His uncle stopped in his tracks, alert and completely still. Before Alistar could ask what was wrong, he was shoved backward. Raidon had pushed him out of the path of a sharpened tree branch. The rough projectile had sailed through the space where he’d just been standing, a flash of barky beige that disappeared beyond the trail in the blink of an eye.

Just as Alistar hit the ground, two men leapt forth from a pair of parallel thickets, each wielding a sharpened shiv.

“Uncle!”

Raidon was subject to a pincer attack from either side, dull knives lashing out with violent enthusiasm. Narrowly avoiding a slash from the first assailant, he twisted his huge frame with such grace that Alistar couldn’t believe the scene that was unfolding before him. He avoided a strong thrust from the second man, grabbed his attacker’s outstretched arm and took advantage of his momentum to direct the knife into the first man’s chest.

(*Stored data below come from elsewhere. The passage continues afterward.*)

(** Walk a sequence of calls from a given [save] depth: the result is the
    depth reached, or nothing if a [restore] had no matching [save] or a
    state-changing call was made outside every [save]. *)
Fixpoint scopedFrom (depth : nat) (ops : list CanvasOp) : option nat :=
  match ops with
  | [] => Some depth
  | Save :: rest => scopedFrom (S depth) rest
  | Restore :: rest =>
      match depth with
      | O => None
      | S d => scopedFrom d rest
      end
  | op :: rest =>
      if changesState op && Nat.eqb depth 0 then None
      else scopedFrom depth rest
  end.

(** The rectangle painted by a call covers the viewport. *)
Definition coversViewport (width height : R) (op : CanvasOp) : Prop :=
  match op with
  | FillRect x y w h | DrawImage _ x y w h =>
      x <= 0 /\ y <= 0 /\ width <= x + w /\ height <= y + h
  | _ => False
  end.

(** The loads started by one run of the effect, each completed with the
    decoded size the host reports for its source. *)
Definition completeAll (size : string -> R * R) (loads : list Load)
    (st : AssetState) : AssetState :=
  fold_left
    (fun st l => onload l (fst (size (load_src l))) (snd (size (load_src l))) st)
    loads st.

Definition loadsOf (sources : list string) : list Load :=
  map (fun entry => mkLoad (fst entry) (snd entry)) (indexed sources).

Still holding onto the arm, he twisted it around with a resounding snap, and its owner fell with a cry that was silenced by a skillful snap of the neck. Before Raidon could rise to his full height, however, a third man appeared behind him and pressed the recently sharpened edge of an old knife against his neck, drawing a thin line of blood.

“Run, Alistar!” his uncle hissed through gritted teeth, his muscular body heaving from the sudden action. The look in his eyes was wild. “Go!”

Alistar, who was shocked into stillness from the sudden brutality, was unable to respond.

“You killed them in an instant. I’d expect nothing less from you.” The man’s voice held no remorse for his fallen comrades. On the contrary, it was filled with eager delight, like the eyes of a man on the edge of starvation when presented with a steaming plate of roasted meat. “I’d never have guessed we’d find ourselves on this trail again, not together, at least.”

“Bertrand,” growled Raidon.

“What?” said the big man. “Could it be that you’re not pleased to see me? Is that any way to address a friend?”

“We’re no longer friends.”

“And whose fault is that?”

W—why is he here?

Bertrand Loran, one of the former slaves that had recently been released from Crystellum. This was the man that had always pestered Alistar’s family, and the one that had harassed him for his entire life.

Bertrand was just as big as his uncle, with muscles just as developed. His pale, brown eyes gleamed with malice, his mouth worked into a devilish smile that warped his scarred face into something out of a nightmare. He’d recently shaved away the longstanding growth of his beard, the now barren skin revealing a handful of other scars that had always been hidden under the rugged hair.

The men at Raidon’s feet had also been released alongside Bertrand. Where’s the other one? Alistar’s eyes darted around.

“Well, if it isn’t everybody’s favourite boy!” Bertrand looked over Raidon’s shoulder while keeping a hard-gripped handle on the knife. “Ah, if you’re looking for Calen, then don’t bother. He didn’t care for old Raidon too much, but something about murdering Rodei’s whelp didn’t sit well with him, so he had to leave.”

“Bertrand,” Raidon hissed. “Why!”

“You know why!” Bertrand’s voice became aggressive, almost feral. “You know damn well. It’s all your brother’s fault. Everything that happened was because of him! We were friends, Raidon. Friends! I trusted you, we all did. And look where it got us.”

“Do you think we wanted this? Do you think we haven’t suffered as well, after all these years?”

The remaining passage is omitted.